1. Problem Statement

Given a paragraph of text and a list of banned words, determine the most frequent word that is not in the list of banned words. The word should be returned in lowercase, and it can be guaranteed that at least one word in the paragraph isn’t banned. Words in the paragraph can be separated by any non-alphanumeric character.

2. Preliminary Thought Process

Several aspects need consideration:

  1. Normalization: Ensuring that words are processed in a standard format, e.g., converting everything to lowercase.
  2. Tokenization: Splitting the paragraph into individual words.
  3. Filtering: Removing the banned words.
  4. Counting: Keeping track of word frequencies to find the most common word.

3. Solution Strategies

A direct solution path involves the following steps:

  1. Preprocess the Paragraph: Convert the entire paragraph to lowercase and split it into words using regex or built-in string methods.
  2. Filter and Count: Iterate through the words, ignoring banned ones, and using a dictionary or counter to track the frequencies.
  3. Extract Most Common: Once we have the counts, identify and return the most frequent word.

4. Python Implementation

Let’s walk through a Pythonic approach step by step:

import re
from collections import Counter

def mostCommonWord(paragraph, banned):
    # Step 1: Normalize and tokenize
    words = re.findall(r'\w+', paragraph.lower())
    
    # Step 2: Filter and count
    counter = Counter(word for word in words if word not in banned)
    
    # Step 3: Extract the most common word
    return counter.most_common(1)[0][0]

How the Code Works:

  1. We use the re (regex) library to tokenize the paragraph into words. The regex pattern \w+ helps extract sequences of alphanumeric characters as words.
  2. The paragraph is also converted to lowercase using lower() to ensure uniformity.
  3. We use Python’s Counter from the collections module to track word frequencies. While creating the counter, we filter out words present in the banned list.
  4. counter.most_common(1) returns a list with a tuple of the most common word and its frequency. We extract the word using appropriate indexing.

5. Testing and Analysis

Running a sample test:

paragraph = "Bob hit a ball, the hit BALL flew far after it was hit."
banned = ["hit"]
print(mostCommonWord(paragraph, banned))  # Expected output: "ball"

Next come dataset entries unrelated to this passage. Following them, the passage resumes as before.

(* ===== verification/SnapshotExamples.v ===== *)
(** * Snapshots: instances and examples

    An instance of the sorting interface, the theorems at concrete headers,
    and three behaviours of the store that differ from what it is for. *)

From stdpp Require Import sorting.
From S2P Require Import Prelude BigInt Types Rlp BlockTypes Hex Result Validators ValidatorsProps Quorum Snapshot SnapshotProps SnapshotVotes.
#[local] Open Scope Z_scope.
#[local] Existing Instances tree_fastrlp tree_rlp tree_rlp_laws.

(** ** Sorting *)

Definition by_number (x y : Snapshot) : Prop := snNumber x ≤ snNumber y.
#[local] Instance by_number_dec : RelDecision by_number := λ x y, Z_le_dec (snNumber x) (snNumber y).

#[local] Instance merge_sort_snaps : SortSnaps := merge_sort by_number.

#[local] Instance merge_sort_snaps_laws : SortSnapsLaws.
Proof.
  split; [apply merge_sort_Permutation|]. intros l.
  assert (Sorted by_number (merge_sort by_number l)) as Hs
    by (apply Sorted_merge_sort; intros x y; unfold by_number; lia).
  unfold sortSnaps, merge_sort_snaps. induction Hs as [|x k Hk IH Hx]; [constructor|].
  rewrite fmap_cons. constructor; [done|]. destruct Hx; by constructor.
Qed.

(** ** A chain *)

(** A signer that finds the proposer in the extra data. *)
Definition demo_signer (t : ValidatorType) : SignerInterface := {|
  sgType := t;
  sgEcrecoverFromHeader h := Some (hExtraData h);
  sgGetValidators _ := None;
|}.

Definition addr_of (i : Z) : Address := be_encode 20 i.

(** A header with a vote. *)
Definition vote_header (number proposer : Z) (auth : bool) (miner : list Z) : Header :=
  mkHeader ZeroHash ZeroHash miner ZeroHash ZeroHash ZeroHash ZeroBloom 0 number 0 0 0 (addr_of proposer) ZeroHash
    (if auth then nonceAuthVote else nonceDropVote) ZeroHash.

(** Three validators vote for address 9, at heights 1 to 3. *)
Definition demo_chain : HeaderGetter := {|
  hgHeader := newHeader;
  hgGetHeaderByNumber i :=
    if (1 <=? i) && (i <=? 3) then Some (vote_header i i true (addr_of 9)) else None;
|}.

Definition demo_getSigner (_ : Z) : option (option SignerInterface) := Some (Some (demo_signer ECDSAValidatorType)).

Definition genesis_snap : Snapshot := mkSnap 0 [] [] (demo_set 4).
Definition genesis_store : SnapshotValidatorStore := mkSVS (mkStore 0 [genesis_snap]) [].

(** A store with one snapshot records it. *)
Lemma records_single x : 0 ≤ snNumber x → records (mkStore (snNumber x) [x]) (λ _, content x).
Proof.
  intros Hx. assert (increasing [x]) as Hi by (apply increasing_cons; split; constructor). split; simpl; [done..| |].
  - intros y ->%list_elem_of_singleton. lia.
  - intros h Hh. rewrite (find_serves h _ [] x []); [done|done|]. split; [done|]. split; [by left|constructor].
Qed.

Lemma snapshot_refines_witness :
  match replay demo_chain demo_getSigner 10 3 (0 + 1) (λ _, content genesis_snap) with
  | Returns Hh' =>
      ∃ sv', ProcessHeadersInRange demo_chain demo_getSigner 10 (0 + 1) (0 + Z.of_nat 3) genesis_store = Returns sv' ∧
        ∀ h, oldest (svStore sv') ≤ h ≤ 0 + Z.of_nat 3 →
          GetValidatorsByHeight h sv' = Returns (Hh' h).1 ∧ Votes h sv' = Returns (Hh' h).2
  | Errors e =>
      ∃ sv', ProcessHeadersInRange demo_chain demo_getSigner 10 (0 + 1) (0 + Z.of_nat 3) genesis_store = Errors (e, sv')
  | Panics => ProcessHeadersInRange demo_chain demo_getSigner 10 (0 + 1) (0 + Z.of_nat 3) genesis_store = Panics
  end.
Proof.
  apply (snapshot_refines demo_chain demo_getSigner 10 3 genesis_store).
  - by apply (records_single genesis_snap).
  - lia.
  - by vm_compute.
  - intros i header. unfold demo_chain; simpl. destruct (_ && _); [|done]. by intros [= <-].
Defined.

(** The history in the example: after the third vote the candidate is a
    validator. *)
Lemma demo_replay :
  (λ H, (λ h, Includes (H h).1 (addr_of 9)) <$> [0; 1; 2; 3]) <$>
    match replay demo_chain demo_getSigner 10 3 1 (λ _, content genesis_snap) with Returns H => Some H | _ => None end
  = Some [false; false; false; true].
Proof. by vm_compute. Qed.

(** Two votes for address 9 in a set of four. *)
Definition demo_votes : Snapshot :=
  mkSnap 0 [] [mkVote (addr_of 1) (ECDSAValidator (addr_of 9)) true; mkVote (addr_of 2) (ECDSAValidator (addr_of 9)) true]
    (demo_set 4).

Lemma vote_majority_witness :
  ∃ s', processVote demo_votes (vote_header 3 3 true (addr_of 9)) ECDSAValidatorType (addr_of 3) = Returns s' ∧
    votes_open s' ∧ addrs (snSet s') = addrs (demo_set 4) ++ [addr_of 9].
Proof.
  destruct (vote_majority demo_votes (vote_header 3 3 true (addr_of 9)) (addr_of 3) true (ECDSAValidator (addr_of 9)))
    as (_ & _ & s' & E & _ & Ho & Hs).
  - split; [split|split].
    + by repeat constructor.
    + apply (bool_decide_eq_true_1 (NoDup _)). by vm_compute.
    + intros v Hv. apply (bool_decide_eq_true_1 (_ ∈ _)).
      apply elem_of_cons in Hv as [->|Hv]; [by vm_compute|]. apply list_elem_of_singleton in Hv as ->. by vm_compute.
    + apply (bool_decide_eq_true_1 (NoDup _)). by vm_compute.
  - intros v Hv. apply elem_of_cons in Hv as [->|Hv]; [by vm_compute|].
    apply list_elem_of_singleton in Hv as ->. by vm_compute.
  - apply (bool_decide_eq_true_1 (_ ∈ _)). by vm_compute.
  - done.
  - done.
  - by left.
  - exists s'. split; [exact E|]. split; [exact Ho|].
    replace (bool_decide _ && _) with true in Hs by by vm_compute. exact (proj1 Hs).
Defined.

(** ** Votes for another key *)

Definition bls (i : Z) (key : list Z) : Validator := BLSValidator (addr_of i) key.

Definition bls_header (number proposer : Z) (auth : bool) (cand : Validator) : Header :=
  vote_header number proposer auth (validatorToMiner cand).

(** The votes of a list of headers. *)
Fixpoint vote_all (headers : list Header) (s : Snapshot) : result serror Snapshot :=
  match headers with
  | [] => Returns s
  | h :: headers => s ← processVote s h BLSValidatorType (hExtraData h); vote_all headers s
  end.

Definition bls_genesis : Snapshot := mkSnap 0 [] [] (NewBLSValidatorSet [(addr_of 1, [1]); (addr_of 2, [2]); (addr_of 3, [3])]).

(** Validator 1 votes to add address 9 with one key, 2 and 3 with another. *)
Definition adding : list Header :=
  [bls_header 1 1 true (bls 9 [10]); bls_header 2 2 true (bls 9 [11]); bls_header 3 3 true (bls 9 [11])].
(** Validators 2 and 3 vote to remove it. *)
Definition removing : list Header := [bls_header 4 2 false (bls 9 [10]); bls_header 5 3 false (bls 9 [10])].

(** With BLS validators, a vote to add a candidate can count as a vote
    to remove it. A vote for an address with another key stays when the
    address is added, and the tally does not look at what a vote is for: two
    of four validators vote to remove address 9, and the first one's vote to
    add it makes the majority. *)
Lemma stale_votes_counted :
  (λ s, (Len (snSet s), Includes (snSet s) (addr_of 9), voteAuth <$> snVotes s))
    <$> (match vote_all adding bls_genesis with Returns s => Some s | _ => None end) = Some (4, true, [true]) ∧
  length removing = 2%nat ∧
  (λ s, Includes (snSet s) (addr_of 9))
    <$> (match vote_all (adding ++ removing) bls_genesis with Returns s => Some s | _ => None end) = Some false.
Proof. split; [|split]; by vm_compute. Qed.

(** ** Pruning and replacing *)

Definition snap_at (n : Z) (validators : nat) : Snapshot := mkSnap n [] [] (demo_set validators).

(** Pruning can change the validators of heights it is to keep. With
    snapshots at 0 and 25, [deleteLower] for block 10 takes the farther of the
    two, 25, for the closest one and drops the snapshot at 0: the validators
    at height 12, which it served, become those of height 25. And
    [putByNumber], which looks for a number by binary search with an equality
    test, misses the snapshot at 0 among three and stores a second one. *)
Lemma prune_and_put_defects :
  (let s := mkStore 30 [snap_at 0 4; snap_at 25 5] in
   snSet <$> find 12 s = Some (demo_set 4) ∧
   snSet <$> (s' ← deleteLower 10 s; find 12 s') = Some (demo_set 5)) ∧
  snNumber <$> snaps (putByNumber (snap_at 0 7) (mkStore 30 [snap_at 0 4; snap_at 10 5; snap_at 20 6])) = [0; 0; 10; 20].
Proof. split; [split|]; by vm_compute. Qed.

(** Three defects of the snapshot store. With BLS validators, a vote to
    add an address with one key stays pending when the address is added with
    another, and then counts as a vote to remove it: two of four validators
    vote to remove address 9 and it is removed. Pruning for block 10 with
    snapshots at 0 and 25 takes the farther one for the closest and changes
    the validators at height 12. And replacing the snapshot at 0 among three
    stores a second one. *)
Theorem snapshot_defects :
  ((λ s, (Len (snSet s), Includes (snSet s) (addr_of 9), voteAuth <$> snVotes s))
     <$> (match vote_all adding bls_genesis with Returns s => Some s | _ => None end) = Some (4, true, [true]) ∧
   length removing = 2%nat ∧
   (λ s, Includes (snSet s) (addr_of 9))
     <$> (match vote_all (adding ++ removing) bls_genesis with Returns s => Some s | _ => None end) = Some false) ∧
  (let s := mkStore 30 [snap_at 0 4; snap_at 25 5] in
   snSet <$> find 12 s = Some (demo_set 4) ∧
   snSet <$> (s' ← deleteLower 10 s; find 12 s') = Some (demo_set 5)) ∧
  snNumber <$> snaps (putByNumber (snap_at 0 7) (mkStore 30 [snap_at 0 4; snap_at 10 5; snap_at 20 6])) = [0; 0; 10; 20].
Proof. split; [apply stale_votes_counted|apply prune_and_put_defects]. Qed.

Time Complexity: O(n + m), where n is the length of the paragraph and m is the length of the banned list.

Space Complexity: O(n + m), accounting for the storage of the words from the paragraph and the banned list.

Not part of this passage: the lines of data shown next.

Lemma SubRefund_refund t g : GetRefund (SubRefund t g) = u64 (GetRefund t - g).
Proof. unfold GetRefund at 1, SubRefund. simpl. by rewrite tget_insert_eq. Qed.

Lemma same_state t t' a k : same_accounts t t' → addr_ok a → GetState t' a k = GetState t a k.
Proof. intros Hs Ha. unfold GetState. by rewrite Hs. Qed.

Lemma same_committed t t' a k :
  same_accounts t t' → addr_ok a → GetCommittedState t' a k = GetCommittedState t a k.
Proof. intros Hs Ha. unfold GetCommittedState. by rewrite Hs. Qed.

(** [SetStorage] is [SetState] as far as the accounts are concerned. *)
Lemma SetStorage_same t a k v cfg :
  GetState t a k ≠ v → same_accounts (SetState t a k v) (txn_SetStorage t a k v cfg).2.
Proof.
  intros Hne. unfold txn_SetStorage. rewrite bool_decide_false by done.
  repeat case_match; simpl; try reflexivity; try apply AddRefund_same; try apply SubRefund_same.
  all: etrans; [|apply AddRefund_same]; try apply AddRefund_same; apply SubRefund_same.
Qed.

Lemma SetStorage_state t a k v cfg b k' :
  addr_ok b → hash_ok v →
  GetState (txn_SetStorage t a k v cfg).2 b k' = if decide ((a, k) = (b, k')) then v else GetState t b k'.
Proof.
  intros Hb Hv. destruct (decide (GetState t a k = v)) as [E|Hne].
  - unfold txn_SetStorage. rewrite bool_decide_true by done. simpl. case_decide; [|done]. congruence.
  - rewrite (same_state _ _ b k' (SetStorage_same t a k v cfg Hne)) by done. by apply SetState_state.
Qed.

Lemma SetStorage_committed t a k v cfg b k' :
  addr_ok b → GetCommittedState (txn_SetStorage t a k v cfg).2 b k' = GetCommittedState t b k'.
Proof.
  intros Hb. destruct (decide (GetState t a k = v)) as [E|Hne].
  - unfold txn_SetStorage. by rewrite bool_decide_true.
  - rewrite (same_committed _ _ b k' (SetStorage_same t a k v cfg Hne)) by done. apply SetState_committed.
Qed.

(** ** Refunds *)

(** The change of the refund counter under EIP-1283 and EIP-2200, for a slot
    with committed value [orig] and current value [cur] that is set to [v]. *)
Definition refund_delta (cfg : ForksInTime) (orig cur v : Hash) : Z :=
  if decide (cur = v) then 0 else
  (if decide (orig = ZeroHash) then 0 else
   if decide (cur = ZeroHash) then -15000 else if decide (v = ZeroHash) then 15000 else 0) +
  (if decide (orig = cur) then 0 else if decide (orig = v) then
     if decide (orig = ZeroHash) then if Istanbul cfg then 19200 else 19800
     else if Istanbul cfg then 4200 else 4800
   else 0).

(** A slot that had a value at the start and is now zero. *)
Definition cleared t (s : Address * Hash) : Prop :=
  GetCommittedState t s.1 s.2 ≠ ZeroHash ∧ GetState t s.1 s.2 = ZeroHash.

#[export] Instance cleared_dec t s : Decision (cleared t s).
Proof. apply _. Defined.

Lemma SetStorage_refund t a k v cfg :
  legacyGasMetering cfg = false → addr_ok a → 0 ≤ GetRefund t < 2 ^ 63 →
  (cleared t (a, k) → 15000 ≤ GetRefund t) →
  GetRefund (txn_SetStorage t a k v cfg).2 =
    GetRefund t + refund_delta cfg (GetCommittedState t a k) (GetState t a k) v.
Proof.
  intros Hleg Ha Hr Hc. unfold txn_SetStorage, refund_delta, cleared in *. simpl in Hc. rewrite Hleg.
  set (cur := GetState t a k) in *. set (orig := GetCommittedState t a k) in *.
  repeat case_bool_decide; repeat case_decide; try congruence; try (specialize (Hc ltac:(done)));
    destruct (Istanbul cfg); simpl;
    rewrite ?AddRefund_refund, ?SubRefund_refund, ?SetState_refund by done;
    rewrite ?(u64_small (GetRefund t + 15000)), ?(u64_small (GetRefund t - 15000)) by lia;
    rewrite ?u64_small by lia; lia.
Qed.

6. Further Considerations and Enhancements

  1. Handling Edge Cases: What if there are multiple words with the same maximum frequency? Our current solution returns the first one it encounters.
  2. Efficiency: Using sets for banned words can speed up lookup times.
  3. Expandability: In real-world scenarios, the list of banned words can be dynamic or vast, requiring more scalable solutions.

7. Conclusion

The “Most Common Word” problem offers an insightful journey into text processing, capturing the essence of data extraction and noise filtering. The Python language provides powerful tools and libraries that simplify these tasks, enabling efficient solutions. Understanding the problem, identifying the steps, and methodically implementing the solution are key.